Hello, dear friend, you can consult us at any time if you have any questions, add WeChat: zz-x2580
1 Part 1
Answer the following questions.
1. What do we mean by hand-crafted features? Give at least three examples of handcrafted features.
2. What do we mean by learned features? Give at least three examples of leanred
features.
3. Briefly discss some of the advantages and disadvantages of hand-crafted features compared to learned features.
4. What are two ways in which one can formulate PCA?
5. The LDA reduces dimensionality from the original number of features to how many
features?
6. What some of the limitations of LDA?
7. Give two drawbacks of PCA.
8. Many features in computer vision are represented in terms of histograms. Given two
histograms, what are some distance metrics that we can use to compare them? Give
at least three examples.
9. Why does `0-norm capture sparsity?
10. Why do we use `1-norm to approximate `0-norm?

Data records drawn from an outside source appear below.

Definition load (l : loc) (o : ordering) : prog T Z := Do (Load l o) Ret.
Definition store (l : loc) (o : ordering) (v : Z) : prog T unit :=
  Do (Store l o v) Ret.
Definition fetch_add (l : loc) (o : ordering) (d : Z) : prog T Z :=
  Do (FetchAdd l o d) Ret.

(** [ptr::read(buffer.add(i))]. *)
Definition read_cell (i : nat) : prog T T :=
  Do (ReadBegin i) (fun s => Do (ReadEnd i s) Ret).

(** [*buffer.add(i) = v]: drops the overwritten value. *)
Definition assign_cell (i : nat) (v : T) : prog T unit :=
  Do (WriteBegin i true) (fun _ => Do (WriteEnd i v) Ret).

(** One element of a [copy_nonoverlapping]. *)
Definition copy_cell (i : nat) (v : T) : prog T unit :=
  Do (WriteBegin i false) (fun _ => Do (WriteEnd i v) Ret).

(** [copy_nonoverlapping(vs, buffer.add(i), vs.len())]. *)
Fixpoint copy_nonoverlapping (i : nat) (vs : list T) : prog T unit :=
  match vs with
  | [] => Ret tt
  | v :: vs => _ ← copy_cell i v; copy_nonoverlapping (S i) vs
  end.

(** A local value goes out of scope. *)
Definition drop_value (v : T) : prog T unit := Do (DropValue v) Ret.

Definition arc_increment : prog T unit := Do ArcIncrement Ret.
Definition arc_drop : prog T unit := Do ArcDrop Ret.
End Operations.

(** ** Running a program alone *)

Inductive outcome (T A : Type) : Type :=
  | Done (a : A) (w : World T)
  | Panicked (p : panic) (w : World T)
  | UB.
Arguments Done {T A}. Arguments Panicked {T A}. Arguments UB {T A}.

Fixpoint run {T A} (N : Z) (m : prog T A) (w : World T) : outcome T A :=
  match m with
  | Ret a => Done a w
  | Panic p => Panicked p w
  | Do a k =>
      match act_run N a w with
      | Some (x, w') => run N (k x) w'
      | None => UB
      end
  end.

(** The value a program returns, if it returns. *)
Definition value {T A} (o : outcome T A) : option A :=
  match o with Done a _ => Some a | _ => None end.

(** Sequencing of outcomes. *)
Definition obind {T A B} (o : outcome T A) (f : A → World T → outcome T B) :
    outcome T B :=
  match o with
  | Done a w => f a w
  | Panicked p w => Panicked p w
  | UB => UB
  end.

Section Running.
Context {T : Type} (N : Z).
Implicit Types (w : World T).

Lemma run_bind {A B} (m : prog T A) (f : A → prog T B) w :
  run N (m ≫= f) w = obind (run N m w) (fun a w' => run N (f a) w').
Proof.
  revert w. induction m as [a|p|X a k IH]; intros w; [done..|].
  cbn. destruct (act_run N a w) as [[x w']|]; [|done]. apply IH.
Qed.

Lemma run_ret {A} (a : A) w : run N (mret a) w = Done a w.
Proof. done. Qed.

Lemma run_Ret {A} (a : A) w : run N (Ret a) w = Done a w.
Proof. done. Qed.

Lemma run_lift {A} (r : res A) (a : A) w :
  r = Val a → run N (lift r) w = Done a w.
Proof. by intros ->. Qed.

Lemma run_load l o w :
  freed w = false → run N (load l o) w = Done (get_loc l (chan w)) w.
Proof. intros H. cbn. unfold act_run. by rewrite H. Qed.

Lemma run_store l o v w :
  freed w = false → run N (store l o v) w = Done tt (do_store N l v w).
Proof. intros H. cbn. unfold act_run. by rewrite H. Qed.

11. What are some disadvantages of k-means clustering?
12. What is the di↵erence between Nearest Neighbor algorithm and k-Nearest Neighbor
algoritm?
13. Breifly describe how visual bag of words features are extracted.
14. Briefly describe cross-validation.
15. What is the di↵erence between sparse coding and dictionary learning?
2 Part 2
In this excercise, you will implement and evaluate the k-Nearest Neighbor algorithm that
we studied in class.
Grading: You will be graded based on the code you develop, plus your homework report
summarizing your findings. If possible, please write your report using LaTeX.
2.1 Extended YaleB dataset
1. The original images in the Extended YaleB dataset have been cropped and resized
to 32 ⇥ 32. This dataset has 38 individuals and around 64 near frontal images under
di↵erent illuminations per individual. Sample images from this dataset are shown
in Figure 1. Download the file YaleB-32×32.mat from the course locker. This file
contains variables ‘fea’ and ‘gnd’. Each row of ‘fea’ is a face and ‘gnd’ is the label.
Randomly select (m = 10, 20, 30, 40, 50) images per individual with labels to form the
training set, and use the remaining images in the dataset as the test set. Apply the
k-NN algorithm (with k = 1) on each of these five splits and record the corresponding
classification errors. Use the Euclidean distance metric, i.e., d(x, y) = kx yk2.